Gelatinase expression and cell uptake assessments
Biocompatibility of NPs was assessed in in vitro cellular uptake studies. Gelatinase levels in GC cells were measured by immunohistochemistry; results were confirmed by zymography as previously described [9]. For cellular uptake studies, the nanoparticles were treated with Rhodamine B. MKN45 and MKN28 cells (3 × 104/well) were seeded in 6-well plates and incubated for 24 h, before exposure to Rhodamine B loaded NPs for 2 h. After fixation with 4% paraformaldehyde (PFA) for 30 minutes at room temperature, the cells were assessed for fluorescent signals by fluorescence microscopy (Axio Scope.A1, Zeiss, Germany).
MTT assay
We utilized the MTT assay to assess the inhibitory effects of NPs as previously described [28]. Cells were plated in 96-well plates at a density of 4000 cells per well and incubated for 24 hours. In short-term experiments, the cells were incubated in presence of DAC (10 μM), DAC-NPs (10 μM DAC eq), or DAC-TNPs (10 μM DAC eq) the day of seeding. After 72 h, cells were further administered 5-FU (20 μg/ml). The groups were defined as follows: saline, empty NPs, empty TNPs, DAC, 5-FU, DAC 72 h+5-FU, DAC-NPs 72 h + 5-FU or DAC-TNPs 72 h + 5-FU. Cell viability rates were assessed by absorbance at 490 nm every 24 h for 3 days.
In vivo antitumor assay
5 × 106 MKN45 cells in 0.1 ml RPMI 1640 medium were subcutaneously injected into right posterior flanks of BALB/c nude mice (male, 4–5 weeks old). Tumor volumes (mm3) were derived as W × L2/2 (W and L are the width and length, respectively). When 80% of tumors were at least 100 mm3, the animals were randomly assigned to treatment cohorts (n = 7), treated intravenously with saline control, NPs, TNPs, 5-Fu (20 mg/kg), DAC (15 mg/kg) 72 h + 5-Fu (20 mg/kg), DAC-NPs (15 mg/kg DAC eq,) 72 h + 5-FU (20 mg/kg). DAC-TNPs (15 mg/kg DAC eq) 72 h +5-FU (20 mg/kg). The tumors were measured every 3 days for 21 days after treatment. Data were expressed as relative tumor volumes (100% × V/V0; V and V0 are absolute tumor volume and average group tumor volume at randomization.

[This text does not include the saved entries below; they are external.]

(* ===== verification/CliSamples.v ===== *)
(** * Concrete texts and requests for the witnesses of the command line *)

From Stdlib Require Import Qround.
From stdpp Require Import pretty.
From S2P Require Import Prelude.
From S2P Require Import Decimal.
From S2P Require Import Chrono.
From S2P Require Import Ids.
From S2P Require Import Domain.
From S2P Require Import Plan.
From S2P Require Import Account.
From S2P Require Import Violation.
From S2P Require Import RuleApi.
#[local] Open Scope Z_scope.
From S2P Require Import Decision.
From S2P Require Import Pipeline.
From S2P Require Import Hashing.
From S2P Require Import Pure.
From S2P Require Import Json.
From S2P Require Import Api.
From S2P Require Import Values.
From S2P Require Import Text.
From S2P Require Import Cli.
From S2P Require Import Samples.
From S2P Require Import PipelineSamples.
From S2P Require Import ApiSamples.
From S2P Require Import PureFacts.
From S2P Require Import HandlerSamples.

Module CliSamples.
Import Samples PipelineSamples ApiSamples HandlerSamples.

(** Decimals print as whole units; nothing is parsed. *)
#[export] Instance UnitText : DecimalText := {|
  dec_display d := pretty (Qfloor (dval d));
  dec_from_str _ := None;
  dec_display_prec _ d := pretty (Qfloor (dval d));
  f64 := unit;
  f64_display _ := ""%string;
|}.

#[export] Instance UnitJson : JsonText := {| json_to_string_pretty _ := Some "{}"%string |}.

(** The surroundings of a line at time [t], as those of a request. *)
Definition repl_env (t : Timestamp) : ReplEnv :=
  mkReplEnv t t t t (fun _ => mkFresh 5 t) (fun _ => mkTradeIds 1 2 3).

End CliSamples.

Quantitative real-time reverse-transcription polymerase chain reaction (qRT-PCR)
RT-PCR was performed to assess TFAP2E and DKK4 gene expression levels [3]. Total RNA was extracted TRIzol (Invitrogen, USA) from cells after treatment at indicated times. First strand cDNA was synthesized with ExscripTM RT reagent Kit (Takara, China). Then, qRT-PCR was carried out with SYBR Green and primers specific for TFAP2E (forward, 5′-TAGACCAGTCCGTG ATCAAGAAAGT-3′; reverse, 5′-AGGTTGAGCCCAATC TTCTC TAAC-3′), DKK4 (forward, 5′-ATATTAGAAA GGCAGCTTGATGAG-3′; reverse, 5′-TTAC AAATTTT CGTCCAAAAATGAC-3′). β-actin was used for normalization (forward, 5′-AGT CGGATACACACA TATTC ATCA-3′; reverse, 5′-ATGGTGGGGTAGATC TTCTTCT-3′). The data were analyzed by the comparative ΔΔCt method.
Statistical analysis
Data are mean ± SD, and were assessed by Mann-Whitney U test. A P value below 0.05 indicated statistical significance.
ACKNOWLEDGMENTS AND FUNDING
This work was supported by National Natural Science Foundation of China (Nos. 81401968, 81472216, 81602077, 81472216, 81302053, 81602065, 81672398), National Postdoctoral Foundation of China (2016M601760), Jiangsu Provincial Postdoctoral Foundation (1601089C), Jiangsu Provincial Natural Science Foundation(BK20141245), The eleventh group of six talent peak project in Jiangsu province (2014-WSN-073), and Lianyungang Science and Technology Development Project (SH1614).
Footnotes
CONFLICTS OF INTEREST
The authors have no competing interests to declare.